I was born after the Apollo 11 moon landing. Not immediately after it, but it was recent enough that it was still a big event in peoples’ minds, a major accomplishment. Even as a kid I had a sense that there were only a few really big before and after moments in human history, events that are so big they’re transformative, that give us a chance to look at ourselves as a whole. The moon landing was one of the biggest, an event that, at a difficult time, gave a lot of people hope not just for a brighter future but a future that was close at hand. I was born into a world where it had happened, and where some older people looked at me and wondered what events I’d see in my lifetime. And it was still fresh enough that for my friends and I, even though we hadn’t been there, still shared in the afterglow. That’s why we turned every cardboard box, and the occasional bathtub, into a rocket to the moon, although I remember there was more of an emphasis on the countdown and liftoff than the actual landing. We’d crowd into a box and start the count at ten, mostly because that was as high as we could count but also because we were too impatient to start at anything higher. Then after watching and listening more carefully to launch footage which, in those days, we could only watch when one of the four TV networks deemed it ratings-worthy and not any time we wanted, we added “T minus” at the beginning even though we only vaguely understood what “minus” meant and had no idea what “T” was other than a letter in the alphabet. We dreamed of being astronauts ourselves, and I remember how excited I was when we took a school trip to the space center in Huntsville and got to see an exciting new generation of spacecraft, the Space Shuttle. We were assured it was an amazing technological breakthrough because it could go up into space and come back down again and again. I nodded solemnly even though I was thinking, that’s it? I was disappointed that it didn’t go to the moon, that it wouldn’t take me to the moon. When, I wondered, are we going back? There had been a few return trips after I came into the world but the last was Apollo 17, which returned to Earth a day before my second birthday.

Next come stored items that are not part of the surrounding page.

(** The loop over the payload, as a whole. *)
Lemma forEach_spec NODE_ENV (items : list value) : forall i ps es,
  exists es',
    fold_left (transformElement NODE_ENV) (indexed i items) (ps, es)
    = (ps ++ normalized items, es ++ es')
    /\ map (fun e => (entry_index e, entry_productId e)) es'
       = map (fun p => (fst p, getProperty (snd p) (js "id")))
             (filter (fun p => failsNormalization (snd p)) (indexed i items)).
Proof.
  induction items as [|product rest IH]; intros i ps es.
  - exists []. cbn. now rewrite !app_nil_r.
  - cbn [indexed fold_left normalized filter snd].
    pose proof (transformElement_cases NODE_ENV ps es i product) as Hc.
    unfold failsNormalization at 1.
    destruct (transformProductResponse product) as [t|e].
    + rewrite Hc.
      destruct (IH (i + 1) (ps ++ [t]) es) as (es' & Hf & Hm).
      exists es'. rewrite Hf, <- app_assoc. now split.
    + destruct Hc as (err & raw & Hc). rewrite Hc.
      destruct (IH (i + 1) ps (es ++ [mkEntry i (getProperty product (js "id"))
                                              err raw]))
        as (es' & Hf & Hm).
      exists (mkEntry i (getProperty product (js "id")) err raw :: es').
      rewrite Hf, <- app_assoc. split; [reflexivity|].
      cbn [map entry_index entry_productId fst snd]. now rewrite Hm.
Qed.

Lemma normalized_failing_length (items : list value) : forall i,
  (length (normalized items)
   + length (filter (fun p => failsNormalization (snd p)) (indexed i items))
   = length items)%nat.
Proof.
  induction items as [|product rest IH]; intros i; [reflexivity|].
  cbn [indexed normalized filter snd]. unfold failsNormalization at 1.
  specialize (IH (i + 1)).
  destruct (transformProductResponse product); cbn [length]; lia.
Qed.

(** What [getProducts] computes from a payload that is a sequence. *)
Lemma getProducts_on_array NODE_ENV filters options r items :
  filtersAccepted filters = true ->
  data r = Some (VArray items) ->
  (items = [] -> allowsEmpty options = true) ->
  exists entries,
    map (fun e => (entry_index e, entry_productId e)) entries
    = map (fun p => (fst p, getProperty (snd p) (js "id"))) (failing items)
    /\ getProducts NODE_ENV filters options (Responds r)
       = if envIs NODE_ENV (js "test")
         then Return (ProductsOnly (normalized items))
         else Return (ResponseData
                        (normalized items)
                        (if (0 <? length entries)%nat then Some entries else None)
                        {| meta_total := Z.of_nat (length items);
                           meta_transformed :=
                             Z.of_nat (length (normalized items));
                           meta_failed := Z.of_nat (length entries);
                           meta_filters :=
                             buildParams (defaultTo filters (VObject [])) |}).
Proof.
  intros Hf Hd He.
  unfold filtersAccepted in Hf. apply andb_prop in Hf as [Hty Hnn].
  destruct (forEach_spec NODE_ENV items 0 [] []) as (entries & Hfold & Hmap).
  exists entries. split; [exact Hmap|].
  unfold getProducts. cbv zeta.
  rewrite Hty. cbn [negb].
  assert (Hnull : isNull (defaultTo filters (VObject [])) = false).
  { destruct filters; try reflexivity; discriminate Hnn. }
  rewrite Hnull, (get_array r items Hd).
  unfold allowsEmpty in He.
  rewrite (validateResponse_array NODE_ENV r items _ Hd He).
  rewrite Hfold. cbn [app].
  reflexivity.
Qed.

(** C7, as amended: outside the test environment, a collection fetch
    whose payload is a sequence of K items of which M fail
    normalization (an empty sequence only when empty payloads are
    allowed, which is the default) returns [{products, errors,
    metadata}] with exactly K-M canonical records, those of the other
    items in order, and M per-item error entries, each with the
    original index and the original id of its item; [errors] is [null]
    rather than an empty list when M is 0.  A failing element never
    aborts the fetch. *)
Theorem C7_partial_failures_are_collected
        NODE_ENV filters options r items :
  envIs NODE_ENV (js "test") = false ->
  filtersAccepted filters = true ->
  data r = Some (VArray items) ->
  (items = [] -> allowsEmpty options = true) ->
  exists result,
    getProducts NODE_ENV filters options (Responds r) = Return result
    /\ productsOf result = normalized items
    /\ length (productsOf result)
       = (length items - length (failing items))%nat
    /\ length (errorEntries result) = length (failing items)
    /\ map (fun e => (entry_index e, entry_productId e)) (errorEntries result)
       = map (fun p => (fst p, getProperty (snd p) (js "id"))) (failing items)
    /\ (match result with
        | ResponseData _ errors _ => errors = None <-> failing items = []
        | ProductsOnly _ => False
        end).
Proof.
  intros Henv Hf Hd He.
  destruct (getProducts_on_array NODE_ENV filters options r items Hf Hd He)
    as (entries & Hmap & Hget).
  rewrite Henv in Hget.
  eexists. split; [exact Hget|].
  pose proof (normalized_failing_length items 0) as Hlen.
  fold (failing items) in Hlen.
  assert (Hn : length entries = length (failing items)).
  { apply (f_equal (@length _)) in Hmap. now rewrite !length_map in Hmap. }
  cbn [productsOf].
  assert (Hentries :
            errorEntries
              (ResponseData (normalized items)
                 (if (0 <? length entries)%nat then Some entries else None)
                 {| meta_total := Z.of_nat (length items);
                    meta_transformed := Z.of_nat (length (normalized items));
                    meta_failed := Z.of_nat (length entries);
                    meta_filters :=
                      buildParams (defaultTo filters (VObject [])) |})
            = entries).
  { cbn [errorEntries]. destruct entries; reflexivity. }
  rewrite Hentries.
  repeat split; try assumption; try lia.
  - destruct entries; cbn in *; [intros _ | discriminate].
    destruct (failing items); [reflexivity | discriminate Hn].
  - intros Hnil. rewrite Hnil in Hn. destruct entries; [reflexivity|].
    discriminate Hn.
Qed.

Lemma C7_partial_failures_are_collected_witness :
  exists result,
    getProducts (VString (js "production")) VUndefined defaultListOptions
                (Responds (okResponse (VArray samplePayload)))
    = Return result
    /\ length (productsOf result) = 1%nat
    /\ map (fun e => (entry_index e, entry_productId e)) (errorEntries result)
       = [(1, VUndefined); (2, VString (js "3"))].
Proof.
  destruct (C7_partial_failures_are_collected
              (VString (js "production")) VUndefined defaultListOptions
              (okResponse (VArray samplePayload)) samplePayload
              eq_refl eq_refl eq_refl
              (fun H : samplePayload = [] =>
                 False_ind _ (@nil_cons _ _ _ (eq_sym H))))
    as (result & Hget & _ & Hlen & _ & Hmap & _).
  exists result. split; [exact Hget|]. split.
  - exact Hlen.
  - exact Hmap.
Defined.

(** C7, as stated, fails: in the test environment the result carries
    no per-item error entries, however many elements fail. *)
Lemma C7_no_error_entries_in_test_environment :
  ~ (forall NODE_ENV filters options r items,
        filtersAccepted filters = true ->
        data r = Some (VArray items) ->
        (items = [] -> allowsEmpty options = true) ->
        exists result,
          getProducts NODE_ENV filters options (Responds r) = Return result
          /\ length (errorEntries result) = length (failing items)).
Proof.
  intros H.
  destruct (H (VString (js "test")) VUndefined defaultListOptions
              (okResponse (VArray samplePayload)) samplePayload
              eq_refl eq_refl
              (fun E : samplePayload = [] =>
                 False_ind _ (@nil_cons _ _ _ (eq_sym E))))
    as (result & Hget & Hlen).
  vm_compute in Hget. injection Hget as <-.
  vm_compute in Hlen. discriminate Hlen.
Qed.

(** C10: in the test environment a successful collection fetch
    resolves with the bare array of the records that normalized, and
    with nothing else; in any other environment it resolves with the
    [{products, errors, metadata}] structure around the same records. *)
Theorem C10_test_environment_returns_bare_array
        NODE_ENV filters options r items :
  filtersAccepted filters = true ->
  data r = Some (VArray items) ->
  (items = [] -> allowsEmpty options = true) ->
  (envIs NODE_ENV (js "test") = true ->
     getProducts NODE_ENV filters options (Responds r)
     = Return (ProductsOnly (normalized items)))
  /\ (envIs NODE_ENV (js "test") = false ->
        exists errors metadata,
          getProducts NODE_ENV filters options (Responds r)
          = Return (ResponseData (normalized items) errors metadata)).
Proof.
  intros Hf Hd He.
  destruct (getProducts_on_array NODE_ENV filters options r items Hf Hd He)
    as (entries & _ & Hget).
  split; intros Henv; rewrite Henv in Hget.
  - exact Hget.
  - eexists. eexists. exact Hget.
Qed.

Lemma C10_test_environment_returns_bare_array_witness :
  getProducts (VString (js "test")) VUndefined defaultListOptions
              (Responds (okResponse (VArray samplePayload)))
  = Return (ProductsOnly (normalized samplePayload))
  /\ length (normalized samplePayload) = 1%nat.
Proof.
  split.
  - apply (C10_test_environment_returns_bare_array
             (VString (js "test")) VUndefined defaultListOptions
             (okResponse (VArray samplePayload)) samplePayload
             eq_refl eq_refl
             (fun E : samplePayload = [] =>
                False_ind _ (@nil_cons _ _ _ (eq_sym E)))).
    reflexivity.
  - reflexivity.
Defined.

(** *** The request lifecycle: tokens *)

Lemma errorText_nonempty (err : exn) :
  truthyString (Some (errorText err)) = true.
Proof.
  unfold errorText.
  destruct (errMessage err) as [[|c m]|]; try reflexivity;
    destruct (errorToString err); reflexivity.
Qed.

Lemma fetchProduct_catch_stale p err c :
  mountedRef c = false \/ currentRequestId p <> requestIdRef c ->
  fetchProduct_catch p err c = c.
Proof.
  intros H. unfold fetchProduct_catch.
  destruct (isCancellation err); [reflexivity|].
  now apply safeSetState_dropped.
Qed.

Lemma fetchProduct_resume_stale p r c :
  mountedRef c = false \/ currentRequestId p <> requestIdRef c ->
  fetchProduct_resume p r c = c.
Proof.
  intros H. unfold fetchProduct_resume.
  destruct r as [v|err].
  - destruct (negb (truthy v)).
    + now apply fetchProduct_catch_stale.
    + now apply safeSetState_dropped.
  - now apply fetchProduct_catch_stale.
Qed.

Lemma fetchProduct_catch_refs p err c :
  requestIdRef (fetchProduct_catch p err c) = requestIdRef c
  /\ mountedRef (fetchProduct_catch p err c) = mountedRef c.
Proof.
  unfold fetchProduct_catch. destruct (isCancellation err); [now split|].
  now rewrite safeSetState_requestIdRef, safeSetState_mountedRef.
Qed.

Lemma fetchProduct_resume_refs p r c :
  requestIdRef (fetchProduct_resume p r c) = requestIdRef c
  /\ mountedRef (fetchProduct_resume p r c) = mountedRef c.
Proof.
  unfold fetchProduct_resume. destruct r as [v|err].
  - destruct (negb (truthy v)).
    + apply fetchProduct_catch_refs.
    + now rewrite safeSetState_requestIdRef, safeSetState_mountedRef.
  - apply fetchProduct_catch_refs.
Qed.

Lemma fetchProduct_catch_cases p err c :
  fetchProduct_catch p err c = c
  \/ truthyString (error (st (fetchProduct_catch p err c))) = true.
Proof.
  unfold fetchProduct_catch. destruct (isCancellation err); [now left|].
  unfold safeSetState. destruct (_ && _); [right | now left].
  cbn. apply errorText_nonempty.
Qed.

(** What a settled call does: nothing, or the error view, or, for the
    call with the latest token, the delivered product. *)
Lemma fetchProduct_resume_cases p r c :
  fetchProduct_resume p r c = c
  \/ truthyString (error (st (fetchProduct_resume p r c))) = true
  \/ (currentRequestId p = requestIdRef c
      /\ exists v, r = Return v
                   /\ product (st (fetchProduct_resume p r c)) = v).
Proof.
  unfold fetchProduct_resume. destruct r as [v|err].
  - destruct (negb (truthy v)).
    + destruct (fetchProduct_catch_cases p (Api.Error (js "Product not found")) c);
        tauto.
    + unfold safeSetState.
      destruct (mountedRef c); cbn [andb]; [|now left].
      destruct (Z.eqb_spec (currentRequestId p) (requestIdRef c)); [|now left].
      right; right. split; [assumption|]. now exists v.
  - destruct (fetchProduct_catch_cases p err c); tauto.
Qed.

Lemma start_refs id cl now force s :
  requestIdRef (comp (start id cl now force s)) = requestIdRef (comp s) + 1
  /\ mountedRef (comp (start id cl now force s)) = mountedRef (comp s)
  /\ productId (start id cl now force s) = id.
Proof.
  unfold start.
  pose proof (fetchProduct_begin_token id cl now force (comp s)) as Ht.
  pose proof (fetchProduct_begin_mountedRef id cl now force (comp s)) as Hm.
  destruct (fetchProduct_begin id cl now force (comp s)) as [c p].
  cbn in *. auto.
Qed.

Lemma start_issued id cl now force s :
  issued (start id cl now force s) = issued s
  \/ exists p, issued (start id cl now force s) = issued s ++ [p]
               /\ currentRequestId p = requestIdRef (comp s) + 1
               /\ requestedId p = id.
Proof.
  unfold start, fetchProduct_begin. cbv zeta.
  destruct (negb (truthy id)); cbn; [now left|].
  right. eexists. split; [reflexivity|]. now split.
Qed.
Lemma rendering_deterministic_witness :
  entries !! 0 = Some DuplicatedVariableName
  ∧ decode exampleStore Nameable (VObject 10%positive)
    = Some (DRecord [("name", DString "x")])
  ∧ decode exampleStore Nameable (VObject 1%positive)
    = Some (DRecord [("name", DString "x")])
  ∧ ∃ msg h1 h1',
      messageGenerator DuplicatedVariableName (VObject 10%positive) exampleStore
      = (Ok msg, h1)
      ∧ messageGenerator DuplicatedVariableName (VObject 1%positive) exampleStore
        = (Ok msg, h1')
      ∧ preserved exampleStore h1
      ∧ preserved exampleStore h1'
      ∧ callMessage <$> last (sinkCalls (report DuplicatedVariableName
                                           (VObject 1%positive) (VObject 10%positive)
                                           quietSink (mkWorld exampleStore [])).2)
        = Some msg
      ∧ callMessage <$> last (sinkCalls (report DuplicatedVariableName
                                           (VObject 4%positive) (VObject 1%positive)
                                           failingSink (mkWorld exampleStore [])).2)
        = Some msg.
Proof.
  split; [reflexivity |]. split; [reflexivity |]. split; [reflexivity |].
  apply (rendering_deterministic 0 DuplicatedVariableName exampleStore exampleStore
           [] [] (VObject 1%positive) (VObject 4%positive)
           (VObject 10%positive) (VObject 1%positive) quietSink failingSink
           (DRecord [("name", DString "x")])); reflexivity.
Defined.

Lemma entry_calls_sink_once_witness :
  entries !! 11 = Some IncorrectGlobalReferenceTarget
  ∧ decode exampleStore (paramType IncorrectGlobalReferenceTarget) (VObject 16%positive)
    = Some (DRecord [("expected", DString "TableDefinition");
                     ("received", DString "FunctionDefinition")])
  ∧ ∃ msg h1 l h2,
      messageGenerator IncorrectGlobalReferenceTarget (VObject 16%positive) exampleStore
      = (Ok msg, h1)
      ∧ diagnosticGenerator IncorrectGlobalReferenceTarget (VObject 1%positive) h1
        = (Ok (VObject l), h2)
      ∧ exampleStore !! l = None
      ∧ preserved exampleStore (stamped h2 l "SQL00012")
      ∧ report IncorrectGlobalReferenceTarget (VObject 1%positive) (VObject 16%positive)
          failingSink (mkWorld exampleStore [])
        = let '(result, h3) :=
            failingSink SevError msg (VObject l) (stamped h2 l "SQL00012") in
          (result,
           mkWorld h3 ([] ++ [mkSinkCall SevError msg (VObject l) (stamped h2 l "SQL00012")])).
Proof.
  split; [reflexivity |]. split; [reflexivity |].
  apply (entry_calls_sink_once 11 IncorrectGlobalReferenceTarget exampleStore []
           (VObject 1%positive) (VObject 16%positive) failingSink
           (DRecord [("expected", DString "TableDefinition");
                     ("received", DString "FunctionDefinition")])); reflexivity.
Defined.

Lemma catalog_severity_is_error_witness :
  CannotDeriveTypeOfExpression ∈ entries
  ∧ severityString (severity CannotDeriveTypeOfExpression) = "error"
  ∧ ∃ calls,
      sinkCalls (report CannotDeriveTypeOfExpression VUndefined VNull quietSink
                   (mkWorld exampleStore [])).2 = [] ++ calls
      ∧ Forall (λ c, severityString (callSeverity c) = "error") calls.
Proof.
  assert (CannotDeriveTypeOfExpression ∈ entries) as Hin
    by (apply list_elem_of_lookup; exists 8; reflexivity).
  split; [exact Hin |].
  exact (catalog_severity_is_error CannotDeriveTypeOfExpression VUndefined VNull
           quietSink (mkWorld exampleStore []) Hin).
Defined.


Lemma created_reporter_carries_code_witness :
  let r := SqlErrorFactory.create Nameable "SQL00001" SevError
             (λ _, mret "message") (λ node, mret node) in
  let c := mkSinkCall SevError "message" (VObject 1%positive)
             (stamped exampleStore 1%positive "SQL00001") in
  exampleStore !! 1%positive
  = Some (record {[ "$type" := VString "SourceItem"; "name" := VString "x" ]})
  ∧ canWrite (record {[ "$type" := VString "SourceItem"; "name" := VString "x" ]}) "code"
    = true
  ∧ report r (VObject 1%positive) (VObject 10%positive) failingSink
      (mkWorld exampleStore [])
    = callSink failingSink SevError "message" (VObject 1%positive)
        (mkWorld (stamped exampleStore 1%positive "SQL00001") [])
  ∧ sinkCalls (report r (VObject 1%positive) (VObject 10%positive) failingSink
                 (mkWorld exampleStore [])).2 = [] ++ [c]
  ∧ infoField c "code" = Some (VString "SQL00001").
Proof.
  intros r c. split; [reflexivity |]. split; [reflexivity |].
  exact (proj2 (proj2 (created_reporter_carries_code Nameable "SQL00001" SevError
                         (λ _, mret "message") (λ node, mret node)
                         (VObject 1%positive) (VObject 10%positive) failingSink
                         (mkWorld exampleStore [])))
           "message" exampleStore 1%positive
           (record {[ "$type" := VString "SourceItem"; "name" := VString "x" ]})
           exampleStore eq_refl eq_refl eq_refl eq_refl).
Defined.
(** * Imhotep native FTGS core: key codec, session and worker wrappers

    A shallow embedding of

    - [cpp/include/btree/int.hpp]: the fixed-width key view [Int<int_t>]
      (instantiated as [Long = Int<int64_t>]);
    - [optimized/src/local_session.c]: [run_tgs_pass], [session_init],
      [worker_start_field], [worker_end_field], [worker_end_stream],
      [worker_init].

    C [int] and [long] values are carried as [Z]; none of the embedded
    functions computes with them beyond comparison, so no wrap-around
    occurs.  Memory is an array of bytes (the codec) or an array of
    stream structures (the worker); an access outside an array is
    undefined behaviour in C and is an explicit outcome here. *)

From Stdlib Require Import ZArith List String Ascii Bool Lia.
From Stdlib Require Import DecimalString.
From Stdlib Require Strings.Byte.
Import ListNotations.

Local Open Scope Z_scope.

(* ===================================================================== *)
(** ** Key codec ([int.hpp]) *)
(* ===================================================================== *)

Module BTree.

Definition byte : Type := Byte.byte.

(** The host byte order: [reinterpret_cast<const int_t*>] reads the
    object representation of the integer as the host stores it. *)
Inductive byte_order : Type := LittleEndian | BigEndian.
(** * Misol WH24P weather-station decoder: frame check, decoding, watchdog

    A shallow embedding of the two versions of [weather_station.cpp] of the
    ESPHome component: the older one (namespace [esphome::misol], file
    [src/components/misol_weather/weather_station.cpp]) and the newer one
    (namespace [esphome::misol_weather], file [src/unnamed/part_000], the
    version the header [weather_station.h] belongs to).

    Modelling choices, fixed once for the whole development:
    - a byte is a [Byte.byte]; its value is [u8 b], an integer in [0, 256);
    - a buffer [data] of [len] bytes is a [list byte]; reading [data[i]]
      outside the buffer is undefined behaviour in C++ and is a failure
      ([None]) here;
    - [uintN_t] values are [Z] with the wrap-around written as [mod 2^N];
    - [float]/[double] values are exact rationals ([Q]); [NAN] is the
      separate constructor [NaN] of [reading], so rounding is not modelled;
    - a [steady_clock::time_point] is the number of nanoseconds since the
      clock's epoch, a [std::chrono] duration is a count of its own unit;
    - a sensor pointer is a [bool]: [true] when the sensor is configured,
      [false] when the pointer is [nullptr];
    - [publish_state] appends to a log of publications;
    - the build has [USE_SENSOR] and [USE_BINARY_SENSOR] defined; the
      [USE_TEXT_SENSOR] blocks of the older file and the description tables
      they call are modelled on their own, in [misol_text], with a log of
      their own. *)

From Stdlib Require Import ZArith QArith List Bool Lia.
From Stdlib Require Import Strings.Byte.
Import ListNotations.
Local Open Scope Z_scope.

Now, with the fiftieth anniversary of Apollo 11 looming I still wonder, when are we going back? And I’m trying to hold to the hope that it’s a matter of when and not if, although there are times that I’ve wondered whether we’re up to the job, whether it’s really our destiny. The idea that homo sapiens will spread out to the stars is a popular one in science fiction, and the idea’s appeal is so broad it seems like a given that it’s what all of us, or at least most of us, want. And we are a peripatetic species, which is why you find people everywhere. What we humans consider the most inhospitable regions of Earth, though—the deserts, the poles, Poughkeepsie—are paradise compared to space where we have to carry more than just an extra pair of underwear just to be able to survive. In his famous 1962 speech committing the United States to the goal of landing men on the moon and bringing them back safely John F. Kennedy said, “We choose to go to the moon in this decade and do the other things, not because they are easy, but because they are hard,” and he appealed to a human desire to overcome a challenge simply for its own sake. But is that desire to overcome a challenge, for lack of a better word, universal? It seems unlikely we’ll populate the stars without extraordinary cooperation. Maybe it’s not what everyone, or even most people, really want. Maybe the desire to reach out across the stars and even to make contact with life that must be out there is just a metaphor, and that our ultimate destiny really is here.
It’s possible I’m just impatient. There have been some extraordinary advances in the past fifty years, and there are still a lot of things here on Earth, including our need to keep in mind that technology has given us the means to wipe out every living thing, including ourselves, either through a single rash act or through slow degradation of the resources we depend on. It’s ironic that the word “lunatic” comes from another name for the moon when most of our self-destructive impulses are directed at Earth, and at ourselves. Overcoming the worst of ourselves is an admirable goal regardless of where we go from there.
In the meantime the moon isn’t going anywhere; even when it sets in the sky I see it’s rising somewhere else. Even when it wanes it’s just our shadow passing over it, and it will wax again. The sun, by most estimates, has about five billion more years to burn, and we’ve already accomplished so much in just a fraction of that time. I hope we’re up to the challenge.